As anyone who saw the venison stroganoff recipe a couple weeks ago knows, we’ve had deer meat generously given to us. Deer or moose can stand in for beef, and here recommended by Mitch Hutchison, the wife of Philo, one of our local sporting club’s founders, is yet another variation on a beef recipe. Mitch borrows from elegant beef bourguignon recipes and substitutes venison, sometimes moose meat, for the beef, and creates a dish good enough for company dinner. If you operate on the principle that the deer meat is essentially free, then this is an economical way to treat guests to fine fare.

For my bourguignon I used a chuck roast cut up in stewing pieces. Had I stumbled on this recipe sometime in September, I would have been inclined to use up the smallest onions in my onion patch, but since I pickled them, I bought a 1-pound package of frozen pearl onions instead.

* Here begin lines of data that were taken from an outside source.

(* ===== verification/FileId.v ===== *)
(** * FileId: cache file identifiers ([CacheFileInfo] and [FileType])

    [src/src/cache_manager.rs]: parsing a file id, printing it back as a path
    under the cache directory, the static range and the media type. *)

From S2P Require Import Prelude Text Extern.
From stdpp Require Import base gmap list strings numbers.

Local Open Scope Z_scope.

(** ** Data *)

Inductive FileType :=
| Jpeg | Png | Gif | Mp4 | Webm | Webp | Avif | Jpegxl
| Other (s : string).

#[export] Instance FileType_eq_dec : EqDecision FileType.
Proof. solve_decision. Defined.

Record CacheFileInfo := mkInfo {
  fi_hash : bytes;          (* [u8; 20] *)
  fi_size : Z;              (* u32 *)
  fi_xres : Z;              (* u32 *)
  fi_yres : Z;              (* u32 *)
  fi_mime : FileType
}.

#[export] Instance CacheFileInfo_eq_dec : EqDecision CacheFileInfo.
Proof. solve_decision. Defined.

(** ** Operations *)

(** The media types of the [mime] constants and literals of the source. *)
Definition to_mime (t : FileType) : string :=
  match t with
  | Jpeg => "image/jpeg"
  | Png => "image/png"
  | Gif => "image/gif"
  | Mp4 => "video/mp4"
  | Webm => "video/webm"
  | Webp => "image/webp"
  | Avif => "image/avif"
  | Jpegxl => "image/jxl"
  | Other _ => "application/octet-stream"
  end.

Definition as_str (t : FileType) : string :=
  match t with
  | Jpeg => "jpg"
  | Png => "png"
  | Gif => "gif"
  | Mp4 => "mp4"
  | Webm => "wbm"
  | Webp => "wbp"
  | Avif => "avf"
  | Jpegxl => "jxl"
  | Other s => s
  end.

(** [impl From<&str> for FileType]. *)
Definition FileType_from (s : string) : FileType :=
  if decide (s = "jpg") then Jpeg
  else if decide (s = "png") then Png
  else if decide (s = "gif") then Gif
  else if decide (s = "mp4") then Mp4
  else if decide (s = "wbm") then Webm
  else if decide (s = "wbp") then Webp
  else if decide (s = "avf") then Avif
  else if decide (s = "jxl") then Jpegxl
  else Other s.

(** [Iterator::next] on the pieces of a [split]. *)
Definition next (it : list string) : option string * list string :=
  match it with
  | [] => (None, [])
  | p :: r => (Some p, r)
  end.

(** [part.next().and_then(|s| s.parse().ok())?] with the iterator threaded. *)
Definition next_u32 (it : list string) : option (Z * list string) :=
  let (p, it) := next it in
  n ← p ≫= parse_u32; Some (n, it).

Section ops.
Context `{HexCodec}.

(** [CacheFileInfo::from_file_id]. *)
Definition from_file_id (id : string) : option CacheFileInfo :=
  let part := split_on "-"%char id in
  let none_res := bool_decide (length part = 3%nat) in
  let (p, part) := next part in
  h ← p ≫= decode_to_array;
  '(sz, part) ← next_u32 part;
  '(xr, part) ← (if none_res then Some (0, part) else next_u32 part);
  '(yr, part) ← (if none_res then Some (0, part) else next_u32 part);
  let (p, _) := next part in
  ft ← p;
  Some (mkInfo h sz xr yr (FileType_from ft)).

(** The [filename] of [to_path]. *)
Definition file_name (i : CacheFileInfo) : string :=
  let h := hex_encode (fi_hash i) in
  if 0 <? fi_xres i
  then str_join "-" [h; show (fi_size i); show (fi_xres i); show (fi_yres i); as_str (fi_mime i)]
  else str_join "-" [h; show (fi_size i); as_str (fi_mime i)].

(** [PathBuf::push] of the standard library on unix: an absolute argument
    replaces the path, a separator is added when there is none. *)
Fixpoint ends_with_sep (s : string) : bool :=
  match s with
  | EmptyString => false
  | String c EmptyString => bool_decide (c = "/"%char)
  | String _ t => ends_with_sep t
  end.

Definition path_push (path p : string) : string :=
  if starts_with p "/" then p
  else if bool_decide (path = EmptyString) || ends_with_sep path then path +:+ p
  else path +:+ "/" +:+ p.

(** [CacheFileInfo::to_path]. *)
Definition to_path (i : CacheFileInfo) (cache_dir : string) : string :=
  let h := hex_encode (fi_hash i) in
  let filename := file_name i in
  let path := cache_dir in
  let path := path_push path (String.substring 0 2 h) in
  let path := path_push path (String.substring 2 2 h) in
  path_push path filename.

(** [CacheFileInfo::static_range]: the hex digits of the first two bytes. *)
Definition static_range (i : CacheFileInfo) : string := hex_encode (take 2 (fi_hash i)).

(** [target_dir] of the cache cleaner for a static range. *)
Definition range_dir (cache_dir sr : string) : string :=
  path_push (path_push cache_dir (String.substring 0 2 sr)) (String.substring 2 2 sr).

End ops.

#[global] Arguments FileType_from : simpl never.
#[global] Arguments file_name : simpl never.

(** ** Vocabulary of the theorems *)

(** A directory text ready for a component to be appended. *)
Definition with_sep (d : string) : string :=
  if bool_decide (d = EmptyString) || ends_with_sep d then d else d +:+ "/".
(* ===== verification/FloodControl.v ===== *)
(** * FloodControl: per-address connection limiting

    [src/src/server/util.rs], struct [FloodControl], and the address
    normalisation of [accept] in [src/src/server/mod.rs].  [Bucket] is the
    abstract contract, one independent leaky bucket per address, and
    [flood_control_refines] shows that the hash maps with their periodic clean-up
    implement it. *)

From S2P Require Import Prelude.
From stdpp Require Import base gmap list numbers countable sorting.

Local Open Scope Z_scope.

(** ** Addresses *)

(** [IpAddr]: a 32-bit or a 128-bit address. *)
Inductive IpAddr := V4 (a : Z) | V6 (a : Z).

#[export] Instance IpAddr_eq_dec : EqDecision IpAddr.
Proof. solve_decision. Defined.
#[export] Instance IpAddr_countable : Countable IpAddr.
Proof.
  refine (inj_countable' (λ a, match a with V4 x => inl x | V6 x => inr x end)
    (λ s, match s with inl x => V4 x | inr x => V6 x end) _). by intros [].
Defined.

(** [IpAddr::to_canonical]: [::ffff:a.b.c.d] becomes [a.b.c.d]. *)
Definition to_canonical (ip : IpAddr) : IpAddr :=
  match ip with
  | V4 a => V4 a
  | V6 a => if (Z.shiftr a 32 =? 65535) then V4 (Z.land a 4294967295) else V6 a
  end.

Record SocketAddr := mkAddr { addr_ip : IpAddr; addr_port : Z }.

(** The address [accept] hands to the rest of the server. *)
Definition accept_addr (a : SocketAddr) : SocketAddr :=
  mkAddr (to_canonical (addr_ip a)) (addr_port a).

(** ** Time: [Instant] in nanoseconds *)

Definition sec : Z := 1000000000.

(** [later - earlier] of two instants saturates at zero. *)
Definition duration (later earlier : Z) : Z := Z.max 0 (later - earlier).
Definition as_secs (d : Z) : Z := d / sec.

With Thanksgiving coming, small white onions either are, or shortly will be, ubiquitous, and you may prefer to use those fresh ones, and peel them yourself. (You know, don’t you, that you can speed the peeling by boiling them until the skin feels a bit loose, then trimming the tops and bottoms off, and squeezing the peeled onion out?) Use fresh mushrooms if possible because they add more flavor than canned.

Bourguignon is good on rice or noodles, or even polenta (fried cornmeal mush to us Yankees). This is actually a good dish for preparing ahead and leaving in a slow-cooker on low all day, to be finished a half-hour before dinner. I cooked mine in a Dutch oven on the kitchen’s wood-burning cookstove, heating the house at the same time.

Venison Bourguignon

Serves six to eight.

4 slices of bacon (or 2 tablespoons of olive oil)

31/2-4 pounds of cubed venison

4 cloves of crushed garlic

1 carrot, chopped

1 medium onion, chopped

2 cups red wine

3 cups of beef stock or broth

2 bay leaves

2 tablespoons of olive oil

3 cups of sliced fresh mushrooms

1 pound of pearl onions, skinned and parboiled

Put the bacon slices in the bottom of the Dutch oven and fry till crisp. Remove. Brown the meat in the bacon fat (or use olive oil if you prefer). Add the garlic, carrots, onion, wine, stock or broth and the bay leaves. Cover and let simmer for about six hours. If you are going to use a slow cooker next day, cook the mixture for half an hour and put aside in the fridge. In the morning, put it in the slow cooker and set it on low for the day.

An hour before dinner, put two tablespoons of olive oil in a large saute pan and cook pearl onions and mushrooms until all the mushrooms are soft. They will shrink. Add the mushrooms and onions to the meat. Cook uncovered until dinnertime, about 45 minutes or so, to allow the sauce to thicken. Taste and adjust for salt and pepper. Remove the bay leaves and serve.